Your goal
Although the data below holds other lines too, output only those from the line with "(** The input" up to and including the line with "Lemma free_wp N", exactly as they appear.

Information given
#[export] Program Instance desk_stdio : stdio desk := {
  pending := desk_pending; printed := desk_printed; room := desk_room; in_use := desk_in_use;
  avail := dk_avail; files := desk_files }.
Next Obligation.
  intros s fd. unfold desk_pending, pieces. destruct (dk_fds s !! fd); [by intros [? _]%list_elem_of_filter|].
  intros Hn. by apply list_elem_of_singleton in Hn.
Qed.
Next Obligation. intros s fd. unfold desk_in_use, desk_room. by destruct (dk_fds s !! fd). Qed.
Next Obligation.
  intros s fd. cbn [u_read desk_unix fst snd]. split_and!; [|done|].
  - unfold desk_pending. cbn [dk_fds]. rewrite lookup_alter_eq. destruct (dk_fds s !! fd) as [x|]; [|done].
    cbn. rewrite pieces_tail. by destruct (pieces x.1) as [|[p|] ps].
  - intros fd'. split; [done|]. unfold desk_room, desk_in_use. cbn [dk_fds].
    destruct (decide (fd' = fd)) as [->|N]; [rewrite lookup_alter_eq|by rewrite lookup_alter_ne by done].
    by destruct (dk_fds s !! fd).
Qed.
Next Obligation.
  intros s fd l. cbn [u_write desk_unix]. destruct (decide (fits (desk_room s fd) (List.length l))) as [F|F]; cbn [fst snd].
  - exists l. split_and!; [done|done|done|done|done|]. apply desk_put_spec.
  - exists (clip (desk_room s fd) l). split_and!; [apply clip_prefix|apply clip_fits|done|intros _; lia|done|]. apply desk_put_spec.
Qed.
Next Obligation.
  intros s a. cbn [u_open desk_unix]. destruct (desk_fd_fresh s) as [F0 F1].
  destruct (desk_files a) as [ps|] eqn:E, (dk_avail s) as [|n]; cbn [fst snd]; try (split; [done|lia]).
  unfold desk_room, desk_in_use, desk_pending. cbn [dk_fds dk_avail]. rewrite lookup_insert_eq, F1. split.
  - intros fd'. split; [done|]. destruct (decide (fd' = desk_fd s)) as [->|N]; [by rewrite lookup_insert_eq, F1|].
    by rewrite lookup_insert_ne by done.
  - split_and!; [done|done|done| |done]. cbn. revert E. unfold desk_files.
    repeat (destruct (bool_decide _); [by intros [= <-]|]). done.
Qed.
Next Obligation.
  intros s fd. cbn [u_close desk_unix]. unfold desk_in_use, desk_room.
  destruct (dk_fds s !! fd) as [x|] eqn:E; cbn [fst snd dk_fds]; [|by split].
  rewrite lookup_delete_eq. split; [|done]. intros fd'. split; [done|]. intros N. by rewrite lookup_delete_ne by done.
Qed.

(** The standard descriptors, with the room [r] on the output. *)
Definition desk_start (stdin : list (option (list Z))) (r : option nat) (n : nat) : desk :=
  Desk (<[0 := (stdin, Some 0%nat)]> (<[1 := ([None], r)]> (<[2 := ([None], None)]> ∅))) n [].

(** The word cut by the end of a read is counted once, one descriptor is
    enough for four files, and the read error ends the output. *)
Lemma cat_wc_correct_witness :
  ∃ s', wc_main 3 [cstr "a"; cstr "b"; cstr "torn"; cstr "a"] (desk_start [] (Some 30%nat) 1) = UExit s' ∧
    desk_printed s' 1 = line "1 2 8 a" ++ line "0 1 5 b" ++ cstr "wc: read error".
Proof.
  destruct (cat_wc_correct (S := desk) 3 [cstr "a"; cstr "b"; cstr "torn"; cstr "a"] (desk_start [] (Some 30%nat) 1))
    as [_ (s' & E & Hs)].
  - intros ps [->|(a & Ha & E)]; [split; [apply Nat.ltb_lt|apply Z.ltb_lt]; vm_compute; reflexivity|]. revert E. cbn [files desk_stdio]. unfold desk_files.
    repeat (destruct (bool_decide _); [intros [= <-]; cbn; lia|]). done.
  - exists s'. split; [exact E|]. change (desk_printed s' 1) with (printed s' 1). rewrite (Hs 1). vm_compute. reflexivity.
Defined.

(** The input "cd ab" without a newline at its end changes to "a". *)
Lemma cd_loses_character :
  ∃ s', sh_loop (λ _, uret ()) 3 (desk_start ((λ c, Some [c]) <$> cstr "cd ab") None 1) = UExit s' ∧ desk_printed s' (-1) = cstr "a".
Proof. eexists. split; vm_compute; reflexivity. Qed.
Lemma place_freed N1 c N2 b s s' :
  ring_ok (N1 ++ c :: N2) s → fits c b N2 → b.1 + 8 * b.2 ≤ hp_brk s →
  hp_brk s' = hp_brk s → hp_freep s' = c.1 → seg (hp_mem s') (N1 ++ place c b N2) base →
  (∀ a, a ≠ b.1 → a ≠ c.1 → hp_mem s' !! a = hp_mem s !! a) →
  (∀ y, off_hdr b.1 y → off_hdr c.1 y → hp_data s' !! y = hp_data s !! y) →
  freed (N1 ++ c :: N2) b s (N1 ++ place c b N2) s'.
Proof.
  intros R F Hb Eb Ef Sg Hm Hd. pose proof R as [Hh S Ha He Hk Hf]. pose proof Ha as [Ha1 Ha2]%apart_app. pose proof F as [F1 F2 F3 F4 F5].
  split.
  - split; [|done| | |by rewrite Eb|].
    + destruct N1 as [|a N1]; [|done]. injection Hh as ->. unfold place. cbn in *. by rewrite (proj2 (Z.eqb_neq _ _)) by lia.
    + apply apart_app. split; [done|]. by apply place_apart.
    + rewrite Eb. rewrite ends_app in He |- *. erewrite place_ends by done. destruct N2; [|done]. cbn. unfold fin. lia.
    + rewrite Ef, fmap_app. apply elem_of_app. right. unfold place. destruct (_ =? _); by left.
  - intros x. rewrite !cov_app. erewrite place_cov by done. tauto.
  - done.
  - rewrite !length_app. cbn. enough (length (place c b N2) ≤ 2 + length N2)%nat by lia. unfold place, join.
    destruct N2 as [|d N2]; [|destruct (_ =? d.1)]; destruct (_ =? b.1); cbn; lia.
  - intros a Hab Hnb Hcov. apply Hm; [done|]. intros ->. apply Hcov. eapply cov_node; [done| |done]. apply elem_of_app. right. by left.
  - intros y Hy Hcb Hcov. apply Hd; [unfold covers, off_hdr in *; lia|]. eapply off_node; [exact Ha| |exact Hy|exact Hcov]. apply elem_of_app. right. by left.
Qed.

Lemma free_wp N (b : block) x s Q :
  ring_ok N s → hp_mem s !! b.1 = Some (Header x b.2) → 0 < b.2 → base + 8 ≤ b.1 → b.1 + 8 * b.2 ≤ hp_brk s →
  (∀ y, covers b y → ¬ cov N y) →
  (∀ N' s', freed N b s N' s' → (∃ d, d ∈ N' ∧ b.2 ≤ d.2) → Q tt s') → wp (free base (b.1 + 8)) Q s.
Proof.
  intros R E Hb0 Hb Hbrk Hc HQ. pose proof R as [Hh S Ha He Hk Hf]. unfold KERNBASE in Hk.
  unfold free. replace (b.1 + 8 - 8) with b.1 by lia. rewrite u32_small by lia. apply wp_bind, wp_get, wp_bind.
  assert (b.1 ∉ N.*1) as Hn by (eapply node_addr; [done|done|]; apply Hc; unfold covers; lia).
  destruct (free_place N _ b.1 Hh Ha ltac:(lia) Hn) as (t & bt & Ht & Hst).
  pose proof Hf as (f & Ef & [k Hk']%list_elem_of_lookup)%list_elem_of_fmap. rewrite Ef.
  eapply (free_loop_wp _ N _ s k f t bt); [done..| |].
  { etrans; [apply dist_le; by eapply lookup_lt_Some|]. by eapply seg_size. }
  intros i c Hi Hst'. destruct (free_here_split N _ b.1 i c Hh Ha ltac:(lia) Hi Hst') as (N1 & N2 & -> & Hlt & Hn2).
  pose proof (fits_split _ _ _ _ _ R Hb0 Hb Hc Hlt Hn2) as F.
  eapply free_link_wp; [done..|]. intros s' Eb Ef' Sg Hm Hdt. apply (HQ (N1 ++ place c b N2)).
  - by eapply place_freed.
  - destruct (join_apart _ c b N2 (proj2 (proj1 (apart_app _ _ _) Ha)) F) as [_ Hj].
    pose proof (ro_apart _ _ R) as [_ (_ & Hc0 & _)]%apart_app. unfold place. destruct (_ =? _).
    + exists (c.1, c.2 + (join b N2).1). split; [apply elem_of_app; right; by left|cbn; lia].
    + exists (b.1, (join b N2).1). split; [apply elem_of_app; right; right; by left|done].
Qed.

(** ** Taking a block *)

(** The block [(q, n)] has been taken out of the free blocks. *)
Record taken (N : list block) (n : Z) (s : heap) (q : Z) (N' : list block) (s' : heap) : Prop := {
  tk_ring : ring_ok N' s';
  tk_was x : covers (q, n) x → cov N x;
  tk_cov x : cov N' x ↔ cov N x ∧ ¬ covers (q, n) x;
  tk_brk : hp_brk s' = hp_brk s;
  tk_hdr : ∃ x, hp_mem s' !! q = Some (Header x n);
  tk_frame a : a ≠ base → ¬ cov N a → hp_mem s' !! a = hp_mem s !! a;
  tk_data y : off_hdr base y → ¬ cov N y → hp_data s' !! y = hp_data s !! y;
}.

Lemma apart_disjoint lo N1 d N2 x : apart lo (N1 ++ d :: N2) → covers d x → ¬ cov N1 x ∧ ¬ cov N2 x.
Proof.
  intros [H1 (Hlo & _ & _ & H2)]%apart_app Hd. unfold covers in Hd. pose proof (fin_ge d). split; intros Hc.
  - apply (cov_range _ _ _ H1) in Hc. lia.
  - apply (cov_range _ _ _ H2) in Hc. lia.
Qed.

(** The whole block. *)
Lemma take_whole N1 c d N2 s :
  ring_ok (N1 ++ c :: d :: N2) s → d.1 ≠ base →
  taken (N1 ++ c :: d :: N2) d.2 s d.1 (N1 ++ c :: N2) (set_freep c.1 (set_hdr c.1 (Header (hd_addr N2 base) c.2) s)).
Proof.
  intros R Hd. pose proof R as [Hh S Ha He Hk Hf]. pose proof S as [S1 [Ec [Ed S2]]]%seg_app. pose proof Ha as [Ha1 Ha2]%apart_app.
  cbn in Ha2. destruct Ha2 as (Hc & Hc0 & Hcb & Hdl & Hd0 & Hdb & Ha2). pose proof (fin_ge c). pose proof (fin_ge d).
  assert (∀ x, covers d x → ¬ cov (N1 ++ c :: N2) x) as Hdis.
  { intros x Hx. change (N1 ++ c :: d :: N2) with (N1 ++ [c] ++ d :: N2) in Ha. rewrite app_assoc in Ha.
    destruct (apart_disjoint _ _ _ _ _ Ha Hx) as [H1 H2]. rewrite cov_app, cov_cons, cov_nil in H1. rewrite cov_app, cov_cons. tauto. }
  split.
  - split; cbn; [by destruct N1| | | |done|rewrite fmap_app; set_solver].
    + apply seg_app. split; [|split; [by rewrite lookup_insert_eq|]].
      * eapply seg_frame, S1. intros a Hin. apply (apart_addr _ _ _ Ha1) in Hin. by rewrite lookup_insert_ne by lia.
      * eapply seg_frame, S2. intros a Hin. apply (apart_addr _ _ _ Ha2) in Hin. by rewrite lookup_insert_ne by lia.
    + apply apart_app. split; [done|]. split; [done|]. split; [done|]. split; [done|]. eapply apart_weaken, Ha2. lia.
    + rewrite ends_app in He |- *. cbn in He |- *. destruct N2; [cbn in *; lia|done].
  - intros x Hx. rewrite cov_app, !cov_cons. right. right. left. by destruct d.
  - intros x. specialize (Hdis x). rewrite <- (surjective_pairing d). rewrite cov_app, cov_cons in Hdis. rewrite !cov_app, !cov_cons. tauto.
  - done.
  - exists (hd_addr N2 base). cbn. by rewrite lookup_insert_ne by lia.
  - intros a Hab Hcov. cbn. rewrite lookup_insert_ne; [done|]. intros <-. apply Hcov. eapply cov_node; [done| |done]. set_solver.
  - intros y Hy Hcov. cbn. apply clobber_lookup. eapply off_node; [exact Ha| |exact Hy|exact Hcov]. set_solver.
Qed.

(** The end of a larger block. *)
Lemma take_end N1 d N2 n s m' f dt :
  ring_ok (N1 ++ d :: N2) s → 0 < n < d.2 → f ∈ (N1 ++ d :: N2).*1 → let q := d.1 + 8 * (d.2 - n) in
  (∀ a, a ≠ d.1 → a ≠ q → m' !! a = hp_mem s !! a) → m' !! d.1 = Some (Header (hd_addr N2 base) (d.2 - n)) →
  (∃ x, m' !! q = Some (Header x n)) →
  (∀ y, off_hdr d.1 y → off_hdr q y → dt !! y = hp_data s !! y) →
  taken (N1 ++ d :: N2) n s q (N1 ++ (d.1, d.2 - n) :: N2) (Heap m' f (hp_brk s) dt).
Proof.
  intros R Hn Hf' q Hm Ed' Eq Hdt. pose proof R as [Hh S Ha He Hk Hf]. pose proof S as [S1 [Ed S2]]%seg_app. pose proof Ha as [Ha1 Ha2]%apart_app.
  cbn in Ha2. destruct Ha2 as (Hdl & Hd0 & Hdb & Ha2). pose proof (fin_ge d).
  assert (fin (d.1, d.2 - n) ≤ fin d) as Hfin by (unfold fin; cbn; lia).
  assert (∀ x, covers d x ↔ covers (d.1, d.2 - n) x ∨ covers (q, n) x) as Hsp by (intros x; unfold covers, q; cbn; lia).
  split.
  - split; cbn; [| | | |done|by rewrite fmap_app in *].
    + destruct N1; [|done]. injection Hh as Hh. rewrite Hh in *. cbn in *. lia.
    + apply seg_app. split; [|split; [done|]].
      * eapply seg_frame, S1. intros a Hin. apply (apart_addr _ _ _ Ha1) in Hin. apply Hm; unfold q; lia.
      * eapply seg_frame, S2. intros a Hin. apply (apart_addr _ _ _ Ha2) in Hin. apply Hm; unfold q; lia.
    + apply apart_app. split; [done|]. cbn. split; [done|]. split; [lia|]. split; [lia|]. by eapply apart_weaken.
    + rewrite ends_app in He |- *. cbn in He |- *. destruct N2; [cbn in *; lia|done].
  - intros x Hx. rewrite cov_app, cov_cons, Hsp. tauto.
  - intros x. pose proof (apart_disjoint _ _ _ _ x Ha) as Hdis. rewrite Hsp in Hdis. rewrite !cov_app, !cov_cons, Hsp.
    assert (covers (q, n) x → ¬ covers (d.1, d.2 - n) x) by (unfold covers, q; cbn; lia). tauto.
  - done.
  - done.
  - intros a Hab Hcov. apply Hm; intros ->; apply Hcov; rewrite cov_app, cov_cons; right; left; unfold covers, q; lia.
  - intros y Hy Hcov. rewrite cov_app, cov_cons in Hcov. assert (¬ covers d y) as Hnc by tauto. unfold covers in Hnc.
    cbn. apply Hdt; unfold off_hdr, q; lia.
Qed.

Completed exercise
(** The input "cd ab" without a newline at its end changes to "a". *)
Lemma cd_loses_character :
  ∃ s', sh_loop (λ _, uret ()) 3 (desk_start ((λ c, Some [c]) <$> cstr "cd ab") None 1) = UExit s' ∧ desk_printed s' (-1) = cstr "a".
Proof. eexists. split; vm_compute; reflexivity. Qed.
Lemma place_freed N1 c N2 b s s' :
  ring_ok (N1 ++ c :: N2) s → fits c b N2 → b.1 + 8 * b.2 ≤ hp_brk s →
  hp_brk s' = hp_brk s → hp_freep s' = c.1 → seg (hp_mem s') (N1 ++ place c b N2) base →
  (∀ a, a ≠ b.1 → a ≠ c.1 → hp_mem s' !! a = hp_mem s !! a) →
  (∀ y, off_hdr b.1 y → off_hdr c.1 y → hp_data s' !! y = hp_data s !! y) →
  freed (N1 ++ c :: N2) b s (N1 ++ place c b N2) s'.
Proof.
  intros R F Hb Eb Ef Sg Hm Hd. pose proof R as [Hh S Ha He Hk Hf]. pose proof Ha as [Ha1 Ha2]%apart_app. pose proof F as [F1 F2 F3 F4 F5].
  split.
  - split; [|done| | |by rewrite Eb|].
    + destruct N1 as [|a N1]; [|done]. injection Hh as ->. unfold place. cbn in *. by rewrite (proj2 (Z.eqb_neq _ _)) by lia.
    + apply apart_app. split; [done|]. by apply place_apart.
    + rewrite Eb. rewrite ends_app in He |- *. erewrite place_ends by done. destruct N2; [|done]. cbn. unfold fin. lia.
    + rewrite Ef, fmap_app. apply elem_of_app. right. unfold place. destruct (_ =? _); by left.
  - intros x. rewrite !cov_app. erewrite place_cov by done. tauto.
  - done.
  - rewrite !length_app. cbn. enough (length (place c b N2) ≤ 2 + length N2)%nat by lia. unfold place, join.
    destruct N2 as [|d N2]; [|destruct (_ =? d.1)]; destruct (_ =? b.1); cbn; lia.
  - intros a Hab Hnb Hcov. apply Hm; [done|]. intros ->. apply Hcov. eapply cov_node; [done| |done]. apply elem_of_app. right. by left.
  - intros y Hy Hcb Hcov. apply Hd; [unfold covers, off_hdr in *; lia|]. eapply off_node; [exact Ha| |exact Hy|exact Hcov]. apply elem_of_app. right. by left.
Qed.

Lemma free_wp N (b : block) x s Q :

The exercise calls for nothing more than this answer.